Ketika dibandingkan dengan kondisi tahun 2019 proporsi penduduk setengah pengangguran meningkat lebih dari empat kali lipat
dimana tahun 2020 yang diperkirakan mencapai 8,62 persen sedangkan tahun 2019 tercatat sebesar 1,99 persen.
Kelompok ini mungkin saja berasal dari mereka yang kehilangan pekerjaan namun tetap berusaha untuk masuk ke dalam pasar tenaga kerja atau angkatan kerja
baru yang pertama kali masuk bursa kerja namun tidak terserap optimal di pasar tenaga kerja akibat pandemi.
SAKERNAS 2020 mengungkap bahwa dari total penduduk usia kerja di Bali dipekirakan sebanyak 24,69 persen penduduk usia kerja terdampak Covid-19.
Sebanyak 98,18 ribu orang menganggur akibat guncangan pandemi Covid-19. Ditinjau dari wilayah tempat tinggal,
penduduk perkotaan terdampak cukup tinggi dengan tingkat pengangguran mencapai 6,57 persen sedangkan di wilayah perdesaan sebesar 3,61 persen.
Fenomena ini diperkirakan oleh dominasi sektor formal di perkotaan.
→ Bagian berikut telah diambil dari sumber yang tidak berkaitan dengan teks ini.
Definition findFiles (dir : string) (pattern : string -> bool) : M World (list string) :=
  fun w => (Ok (scanTree skipDir pattern dir (fs w)), w).

(** [path.dirname] and [path.relative] on the normalised absolute paths the
    scans produce. *)
Fixpoint dirnameGo (cur acc : string) (p : string) : string :=
  match p with
  | EmptyString => String.rev acc
  | String c p' =>
      if Ascii.eqb c "/" then dirnameGo (String c cur) cur p'
      else dirnameGo (String c cur) acc p'
  end.
Definition dirname (p : string) : string := dirnameGo EmptyString EmptyString p.

Definition relative (from to : string) : string :=
  if String.eqb from to then EmptyString
  else if startsWith to (from +:+ "/") then drop (String.length from + 1) to
  else to.

(** [.replace(/^(app|src\/app)/, '').replace(/\\/g, '/').replace(/^\//, '')] *)
Fixpoint backslashesToSlashes (s : string) : string :=
  match s with
  | EmptyString => EmptyString
  | String c s' => String (if Ascii.eqb c (ascii_of_nat 92) then "/"%char else c)
                          (backslashesToSlashes s')
  end.

Definition routeOf (relativePath : string) : string :=
  let s := if startsWith relativePath "app" then drop 3 relativePath
           else if startsWith relativePath "src/app" then drop 7 relativePath
           else relativePath in
  let s := backslashesToSlashes s in
  if startsWith s "/" then drop 1 s else s.

Definition metadataBlock (siteUrl : string) : string := "
export const metadata = {
  metadataBase: new URL('" +:+ siteUrl +:+ "'),
  title: {
    default: 'Votre Site',
    template: '%s | Votre Site',
  },
  description: 'Description de votre site pour les moteurs de recherche',
  keywords: ['mot-clé 1', 'mot-clé 2', 'mot-clé 3'],
  authors: [{ name: 'Votre Nom' }],
  creator: 'Votre Nom',
  publisher: 'Votre Organisation',
  robots: {
    index: true,
    follow: true,
    googleBot: {
      index: true,
      follow: true,
      'max-video-preview': -1,
      'max-image-preview': 'large',
      'max-snippet': -1,
    },
  },
  openGraph: {
    type: 'website',
    locale: 'fr_FR',
    url: '" +:+ siteUrl +:+ "',
    title: 'Votre Site',
    description: 'Description de votre site',
    siteName: 'Votre Site',
    images: [
      {
        url: '" +:+ siteUrl +:+ "/og-image.jpg',
        width: 1200,
        height: 630,
        alt: 'Image de prévisualisation',
      },
    ],
  },
  twitter: {
    card: 'summary_large_image',
    title: 'Votre Site',
    description: 'Description de votre site',
    images: ['" +:+ siteUrl +:+ "/og-image.jpg'],
    creator: '@votre_compte',
  },
  verification: {
    google: 'votre-code-google-search-console',
  },
};
".

Definition robotsTxt (siteUrl : string) : string := "# robots.txt
User-agent: *
Allow: /

# Sitemap
Sitemap: " +:+ siteUrl +:+ "/sitemap.xml

# Crawl-delay (optionnel)
# Crawl-delay: 10

# Bloquer certains bots indésirables
User-agent: AhrefsBot
Disallow: /

User-agent: SemrushBot
Disallow: /
".
(** [int(s)] for a string, base 10: surrounding whitespace is dropped,
    an optional sign, then the digits; anything else is a ValueError.
    (The length limit that recent interpreters put on such conversions
    is not modelled.) *)
Definition int_of_str (s : string) : result Z :=
  let body :=
    match rstrip_with is_int_space (lstrip_with is_int_space s) with
    | String "-" r => option_map Z.opp (digits_value 0 false r)
    | String "+" r => digits_value 0 false r
    | r => digits_value 0 false r
    end in
  match body with
  | Some z => Ok z
  | None => Raise ValueError
  end.

(** [str(n)] for an integer. *)
Definition str_of_int (z : Z) : string := NilZero.string_of_int (Z.to_int z).

Fixpoint zeros (n : nat) : string :=
  match n with
  | O => EmptyString
  | S k => String "0" (zeros k)
  end.

(** [format(z, "0Nd")]: the decimal digits, padded with zeros on the
    left up to [width] characters, the sign (if any) before the zeros. *)
Definition format_d (width : nat) (z : Z) : string :=
  if (z <? 0)%Z then
    let d := str_of_int (- z) in
    "-" ++ zeros (width - 1 - String.length d)%nat ++ d
  else
    let d := str_of_int z in
    zeros (width - String.length d)%nat ++ d.

(** ** Floats: IEEE-754 binary64 *)

Definition prec : Z := 53.
Definition emax : Z := 1024.

Definition double : Type := spec_float.

Definition fadd : double -> double -> double := SFadd prec emax.
Definition fsub : double -> double -> double := SFsub prec emax.
Definition fmul : double -> double -> double := SFmul prec emax.
Definition fdiv : double -> double -> double := SFdiv prec emax.

(** The double nearest to the dyadic number [m * 2^e] (ties to even). *)
Definition double_of_dyadic (m e : Z) (szero : bool) : double :=
  binary_normalize prec emax m e szero.

Definition fzero : double := S754_zero false.
Definition fhalf : double := Eval vm_compute in double_of_dyadic 1 (-1) false.
Definition fone : double := Eval vm_compute in double_of_dyadic 1 0 false.

(** [x != 0.0], the truth value of a C double: NaN is true. *)
Definition fnonzero (x : double) : bool := negb (SFeqb x fzero).

(** [x < 0.0] *)
Definition fneg (x : double) : bool := SFltb x fzero.

Definition sign_bit (x : double) : bool :=
  match x with
  | S754_zero s | S754_infinity s | S754_finite s _ _ => s
  | S754_nan => false
  end.

(** C's [copysign(x, y)]: [x] with the sign of [y]. *)
Definition copysign (x y : double) : double :=
  match x with
  | S754_zero _ => S754_zero (sign_bit y)
  | S754_infinity _ => S754_infinity (sign_bit y)
  | S754_finite _ m e => S754_finite (sign_bit y) m e
  | S754_nan => S754_nan
  end.

(** C's [fmod(x, y)]: the exact remainder of [x] by [y], with the sign
    of [x] and a magnitude below that of [y]. It is always representable,
    so nothing is rounded. *)
Definition fmod (x y : double) : double :=
  match x, y with
  | S754_nan, _ | _, S754_nan => S754_nan
  | S754_infinity _, _ => S754_nan
  | _, S754_zero _ => S754_nan
  | S754_zero _, _ => x
  | S754_finite _ _ _, S754_infinity _ => x
  | S754_finite sx mx ex, S754_finite _ my ey =>
      let e := Z.min ex ey in
      let r := (Zpos mx * 2 ^ (ex - e)) mod (Zpos my * 2 ^ (ey - e)) in
      double_of_dyadic (cond_Zopp sx r) e sx
  end.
Di sisi lain, pengangguran di wilayah perdesaan cenderung lebih rendah
kemungkinan akibat segmentasi masyarakat yang tidak terpengaruh langsung dinamika pertumbuhan ekonomi makro.
Artinya mereka akan tetap bekerja untuk menyambung hidup terlepas dari situasi ekonomi. Mereka akan bekerja di bidang apa saja dengan sistem kerja tradisional
seperti buruh tani, buruh angkut, atau bekerja serabutan demi memperoleh penghasilan (Hasbullah, 2013).
Berbagai upaya dilakukan pemerintah untuk menciptakan suasana yang produktif meskipun di tengah pandemi.
Beberapa bantuan sosial seperti Kartu Prakerja, BLT BPJS Ketenagakerjaan dan Banpres BPUM BLT UMKM misalnya.
Stimulus tersebut menjadi tumpuan asa demi bangkitnya perekenomian. Optimisme untuk keluar dari jebakan pandemi perlahan mulai muncul dari pergerakan perekonomian Bali
yang meskipun secara (y-on-y) masih terpuruk dengan pertumbuhan -12,28 persen namun secara (q-to-q) nampak mulai tumbuh sebesar 1,66 persen.
Sinyal positif ini membawa kabar baik optimisme pulihnya denyut nadi perekonomian Bali di bawah tekanan pandemi Covid-19.Bali Bangkit!